Dabei ist der Anteil der Führungskräfte, die keinerlei negative Auswirkung erwarten, bei den großen Unternehmen mit 64 % besonders hoch. Hier glaubt nur etwa ein Drittel, dass die Wettbewerbsposition seines Unternehmens durch das Gesetz leiden wird. Dies könnte damit zusammenhängen, dass Großunternehmen seit der Betriebsverfassungsreform von 1972 gelernt haben mit ihren Arbeitnehmervertretungen klar zu kommen. Hier gibt es in der Regel eine gewachsene Mitbestimmungskultur.

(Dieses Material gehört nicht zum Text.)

(* ===== verification/TaskStore.v ===== *)
(** * The durable task repository: [crates/mcp-tasks/src/postgres.rs]

    The tables, and one transaction per repository method.  A transaction that locks
    a row ([FOR UPDATE]) is atomic and rolls back when it fails, so a method maps the
    tables to its outcome and the new tables, or to an error.  The constraints and
    the trigger of [migrations/2026082808_create_mcp_tasks.sql] are checked where
    rows are written; a failing database call changes nothing and is left out.
    Digests of keys are the keys themselves.  Sealing and opening documents is the
    deployment's key service, a parameter that may refuse ([TaskProtector]), and so
    is the length of a document that [serde_json] writes.  The relational columns that
    repeat a field of the sealed document are that field.  Times are in nanoseconds.
    The database keeps microseconds, so a column with a time is the field cut to a
    microsecond ([postgres_timestamp]); readings of the database clock are whole
    microseconds, and [created_at], [updated_at] and [lease_claimed_at] are such
    readings, so that only the ends of lifetimes and leases are cut. *)
From S2P Require Import Prelude Machine Text Ordered AuthCore TaskDomain.

Inductive RepositoryError := Unavailable | Integrity | TransactionConflict.

Section store.
Context `{TaskPayloads}.

Record LeaseFence := {
  lease_job_id : Z;
  lease_generation : Z;
  lease_version : Z;
  lease_claimed_at : Z;
  lease_expires_at : Z;
}.
Record TaskRecord := { snapshot : TaskSnapshot; execution : TaskExecution; lease : option LeaseFence }.

(** Outbox events carry the job envelope to enqueue. *)
Inductive IntentKind := ExecutionIntent | CancellationIntent.
Record Intent := {
  intent_kind : IntentKind;
  intent_job_id : Z;
  intent_task_id : Z;
  intent_generation : Z;
  intent_tenant : option Z;
  intent_correlation : Z;
  intent_causation : option Z;
}.
(** The delivery of a job as an inbox event; its payload names task and generation. *)
Record InboxEvent := {
  event_id : Z;
  event_tenant : option Z;
  event_correlation : Z;
  event_causation : option Z;
  event_task : Z;
  event_generation : Z;
}.
#[global] Instance InboxEvent_eq : EqDecision InboxEvent.
Proof. solve_decision. Defined.
Record Receipt := { receipt_event : InboxEvent; received_at : Z; processed_at : option Z }.
Record StoredRound := { completed_generation : Z; round_task_version : Z; completed_round : InputRound }.
Record TaskEvent := { te_task : Z; te_version : Z; te_generation : Z; te_kind : string; te_at : Z }.

(** [mcp_task_idempotency_scope_unique] *)
Definition IdemScope : Type := Z * option Z * string * string * string.
Record Db := {
  tasks : gmap Z TaskRecord;
  idem_index : gmap IdemScope (string * Z);
  input_keys : gset (Z * string);
  input_rounds : gmap (Z * Z) StoredRound;
  receipts : gmap Z Receipt;
  outbox : list Intent;
  task_events : list TaskEvent;
}.

(** ** Transactions *)
Definition Txn (A : Type) : Type := Db -> result RepositoryError (A * Db).
#[global] Instance txn_ret : MRet Txn := fun A a d => Ok (a, d).
#[global] Instance txn_bind : MBind Txn := fun A B f m d => match m d with Ok (a, d') => f a d' | Err e => Err e end.
Definition txn_get : Txn Db := fun d => Ok (d, d).
Definition txn_put (d : Db) : Txn unit := fun _ => Ok (tt, d).
Definition txn_fail {A} (e : RepositoryError) : Txn A := fun _ => Err e.
Definition txn_guard (bad : bool) (e : RepositoryError) : Txn unit := if bad then txn_fail e else mret tt.
Definition txn_result {E A} (r : result E A) (e : RepositoryError) : Txn A :=
  match r with Ok a => mret a | Err _ => txn_fail e end.

(** The key service, and the length of the document of a task as it is encoded. *)
Class TaskProtector := {
  task_document_len : TaskSnapshot -> TaskExecution -> option Z;
  seal_task : TaskSnapshot -> TaskExecution -> result RepositoryError unit;
  open_task : TaskSnapshot -> result RepositoryError unit;
  seal_round : TaskSnapshot -> InputRound -> result RepositoryError unit;
  open_round : TaskSnapshot -> InputRound -> result RepositoryError unit;
}.
Definition txn_external (r : result RepositoryError unit) : Txn unit :=
  match r with Ok _ => mret tt | Err e => txn_fail e end.
(** The readings of the database clock in one transaction: on entry, when a receipt
    is inserted, when it is completed. *)
Record Readings := { now : Z; received : Z; processed : Z }.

Vor allem in den 90er Jahren machten viele Firmen gute Erfahrungen mit ihren Arbeitnehmervertretungen. In zahllosen Bündnissen für Arbeit haben sie oft mit Zustimmung der Gewerkschaften deutliche Einschnitte in soziale Besitzstände der Belegschaften bis hin zu betriebsbedingten Kündigungen mitgetragen. Die Bertelsmannstiftung stellte in einer Bestandsaufnahme fest, dass der immer noch nicht abgeschlossene Strukturwandel der 90er Jahre ohne die Mitbestimmung nicht so reibungslos verlaufen wäre. Gleichwohl befürchtet eine Mehrheit der Manager exportabhängiger Branchen wie Metall, Maschinenbau und Elektroindustrie eine Verschlechterung der Wettbewerbsfähigkeit durch das Gesetz.